We all have a sense that peace is about an absence of conflict, hostility, and fighting. However, this is not the whole picture of peace. Jesus says that there is deeper kind of peace that can only come through His supernatural power and the working of the Holy Spirit.4
Over the last several weeks, we have been in a series called, Being the Best You Can Be. It is a series built on the Fruit of the Spirit as described in Galatians 5:22-23.
22 But the fruit of the Spirit is love, joy, peace, patience, kindness, goodness, faithfulness,
23 gentleness and self-control. Against such things there is no law.
These nine "fruit of the Spirit" are character qualities that we are encouraged to develop so we can become better people. Today, it is important to take the next step in this process as we look at Pursuing Peace.
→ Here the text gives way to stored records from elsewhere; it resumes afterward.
(** The limits a signal has to respect, for the quantities that are known. *)
Definition within_limits {DI : Decimal} (context : RiskCheckContext)
    (snapshot : RiskStateSnapshot) (config : RiskConfig) : Prop :=
  kill_switch_enabled snapshot = false /\
  (forall n, open_positions_count snapshot = Some n -> n < max_open_positions config) /\
  (forall p, daily_loss_pct snapshot = Some p -> (dval p < dval (max_daily_loss_pct config))%Q) /\
  (forall p, weekly_loss_pct snapshot = Some p -> (dval p < dval (max_weekly_loss_pct config))%Q) /\
  (forall n, consecutive_losses snapshot = Some n -> n < max_consecutive_losses config) /\
  (forall t, last_trade_at snapshot = Some t ->
     seconds (cooldown_seconds config) <= rc_evaluated_at context - t) /\
  (forall t, latest_market_data_at snapshot = Some t ->
     rc_evaluated_at context - t <= seconds (stale_feed_threshold_seconds config)) /\
  rc_evaluated_at context - rc_signal_created_at context
    <= milliseconds (max_signal_age_ms config) /\
  (dval (rc_suggested_notional context) <= dval (max_position_notional config))%Q.

Lemma within_limits_iff {DI : Decimal} {CH : Chrono} context snapshot config :
  within_limits context snapshot config <-> forall reason, ~ breach context snapshot config reason.
Proof.
  symmetry. unfold within_limits. split.
  - intros H. split; [destruct (kill_switch_enabled snapshot) eqn:E;
      [by destruct (H RiskRejectionReason.KillSwitchActive)|done]|].
    repeat split; intros;
      first [apply Qnot_le_lt | apply Qnot_lt_le | apply Z.nle_gt | apply Z.nlt_ge]; intros Hb.
    + apply (H RiskRejectionReason.MaxOpenPositionsExceeded). cbn; eauto.
    + apply (H RiskRejectionReason.MaxWeeklyLossExceeded). cbn; eauto.
    + apply (H RiskRejectionReason.MaxDailyLossExceeded). cbn; eauto.
    + apply (H RiskRejectionReason.MaxConsecutiveLossesExceeded). cbn; eauto.
    + apply (H RiskRejectionReason.CooldownActive). cbn; eauto.
    + apply (H RiskRejectionReason.DataStale). cbn; eauto.
    + by apply (H RiskRejectionReason.SignalTooOld).
    + by apply (H RiskRejectionReason.PositionNotionalExceeded).
  - intros (Hk & Ho & Hd & Hw & Hc & Hcd & Hf & Ha & Hn) reason Hb.
    destruct reason; cbn in Hb; try done;
      repeat match goal with H : exists _, _ |- _ => destruct H as [? H] | H : _ /\ _ |- _ => destruct H as [? H] end;
      try congruence; try lia; try lra;
      match goal with
      | H : _ = Some _, H' : forall _, _ = Some _ -> _ |- _ => specialize (H' _ H); first [lia|lra]
      end.
Qed.

(** C1.  The gate is exact: a signal is approved if and only if the kill switch
    is off and every known limit is respected, and it is then approved for the
    suggested notional, which is at most [max_position_notional]; otherwise no
    notional is approved.  (An unknown quantity approves: a snapshot with
    nothing known and no kill switch rejects only old or oversized signals.) *)
Theorem evaluate_approves_iff_within_limits {DI : Decimal} {CH : Chrono} (new_v4 : Z)
    (config : RiskConfig) (context : RiskCheckContext) (snapshot : RiskStateSnapshot) :
  let r := RiskEvaluator_evaluate new_v4 (RiskEvaluator_new config) context snapshot in
  (re_decision r = RiskEvaluationDecision.Approved <-> within_limits context snapshot config) /\
  re_approved_notional r =
    (if bool_decide (re_decision r = RiskEvaluationDecision.Approved)
     then Some (rc_suggested_notional context) else None).
Proof.
  cbn zeta. destruct (evaluate_outcome new_v4 (RiskEvaluator_new config) context snapshot)
    as [H1 H2]. split; [|exact H2]. rewrite H1, no_reasons_iff, within_limits_iff.
  by setoid_rewrite evaluate_breach.
Qed.

(** C13.  The reasons a rejection carries are exactly the limits that are
    breached -- with the loss limits exchanged: a breach of the daily limit is
    reported as [MaxWeeklyLossExceeded] and a breach of the weekly limit as
    [MaxDailyLossExceeded]. *)
Theorem evaluate_reasons_exact {DI : Decimal} {CH : Chrono} (new_v4 : Z) (config : RiskConfig)
    (context : RiskCheckContext) (snapshot : RiskStateSnapshot) :
  let reasons := re_reasons
    (RiskEvaluator_evaluate new_v4 (RiskEvaluator_new config) context snapshot) in
  (In RiskRejectionReason.KillSwitchActive reasons <-> kill_switch_enabled snapshot = true) /\
  (In RiskRejectionReason.MaxWeeklyLossExceeded reasons <->
     exists p, daily_loss_pct snapshot = Some p /\
       (dval (max_daily_loss_pct config) <= dval p)%Q) /\
  (In RiskRejectionReason.MaxDailyLossExceeded reasons <->
     exists p, weekly_loss_pct snapshot = Some p /\
       (dval (max_weekly_loss_pct config) <= dval p)%Q) /\
  (forall reason, In reason reasons <-> breach context snapshot config reason).
Proof.
  cbn zeta. split; [apply (evaluate_breach new_v4 config context snapshot)|].
  split; [apply (evaluate_breach new_v4 config context snapshot)|].
  split; [apply (evaluate_breach new_v4 config context snapshot)|].
  intros reason. apply evaluate_breach.
Qed.

(** [config'] allows whatever [config] allows. *)
Record looser {DI : Decimal} (config config' : RiskConfig) : Prop := {
  looser_positions : max_open_positions config <= max_open_positions config';
  looser_daily : (dval (max_daily_loss_pct config) <= dval (max_daily_loss_pct config'))%Q;
  looser_weekly : (dval (max_weekly_loss_pct config) <= dval (max_weekly_loss_pct config'))%Q;
  looser_notional : (dval (max_position_notional config) <= dval (max_position_notional config'))%Q;
  looser_losses : max_consecutive_losses config <= max_consecutive_losses config';
  looser_cooldown : cooldown_seconds config' <= cooldown_seconds config;
  looser_age : max_signal_age_ms config <= max_signal_age_ms config';
  looser_stale : stale_feed_threshold_seconds config <= stale_feed_threshold_seconds config'
}.

Lemma breach_looser {DI : Decimal} config config' context snapshot reason :
  looser config config' -> breach context snapshot config' reason ->
  breach context snapshot config reason.
Proof.
  intros [] Hb. unfold seconds, milliseconds, NANOS, MILLI in *.
  destruct reason; cbn in *; unfold seconds, milliseconds, NANOS, MILLI in *; try done;
    repeat match goal with H : exists _, _ |- _ => destruct H as [? H] | H : _ /\ _ |- _ => destruct H as [? H] end;
    try (eexists; split; [eassumption|]); try lia; try lra.
Qed.

(** The gate is monotone in the configuration: loosening limits never adds
    a rejection reason, so a signal approved under a configuration is approved
    under every looser one. *)
Theorem evaluate_monotone {DI : Decimal} {CH : Chrono} (new_v4 : Z) (config config' : RiskConfig)
    (context : RiskCheckContext) (snapshot : RiskStateSnapshot) :
  looser config config' ->
  let r := RiskEvaluator_evaluate new_v4 (RiskEvaluator_new config) context snapshot in
  let r' := RiskEvaluator_evaluate new_v4 (RiskEvaluator_new config') context snapshot in
  (forall reason, In reason (re_reasons r') -> In reason (re_reasons r)) /\
  (re_decision r = RiskEvaluationDecision.Approved ->
   re_decision r' = RiskEvaluationDecision.Approved).
Proof.
  intros Hl. cbn zeta.
  assert (Hin : forall reason,
    In reason (re_reasons (RiskEvaluator_evaluate new_v4 (RiskEvaluator_new config') context snapshot)) ->
    In reason (re_reasons (RiskEvaluator_evaluate new_v4 (RiskEvaluator_new config) context snapshot))).
  { intros reason. rewrite !evaluate_breach. by apply breach_looser. }
  split; [done|]. intros Ha. apply evaluate_outcome in Ha. apply evaluate_outcome.
  apply no_reasons_iff. intros x Hx. apply Hin in Hx. by rewrite Ha in Hx.
Qed.

(** The ranges [validate_risk_config] enforces. *)
Definition config_in_ranges {DI : Decimal} (c : RiskConfig) : Prop :=
  1 <= max_open_positions c <= 50 /\
  (1 # 100 <= dval (max_daily_loss_pct c) <= 20)%Q /\
  (1 # 100 <= dval (max_weekly_loss_pct c) <= 50)%Q /\
  (dval (max_daily_loss_pct c) <= dval (max_weekly_loss_pct c))%Q /\
  (0 < dval (max_position_notional c))%Q /\
  (0 <= dval (max_slippage_pct c) <= 5)%Q /\
  1 <= max_consecutive_losses c <= 20 /\
  cooldown_seconds c <= 86400 /\
  1000 <= max_signal_age_ms c <= 300000 /\
  1 <= stale_feed_threshold_seconds c <= 3600.

Section ConfigFacts.
Context {DI : Decimal} {DL : DecimalLaws DI}.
We all long for peace. We want peace in the Middle East, peace in America, and all over the world. When Jesus talked about peace, He not only emphasized, the absence of conflict, but the importance of spiritual and relational healing.
You cannot be at true peace with others until you are at peace with yourself. But you can never be totally and truly at peace with yourself unless you are at peace with God, for true peace flows from the only One who can give peace. Let’s talk about ways that we can pursue peace. Over the next few minutes, I am going to talk about pursuing
Peace with God; Peace with Yourself; and Peace with Others.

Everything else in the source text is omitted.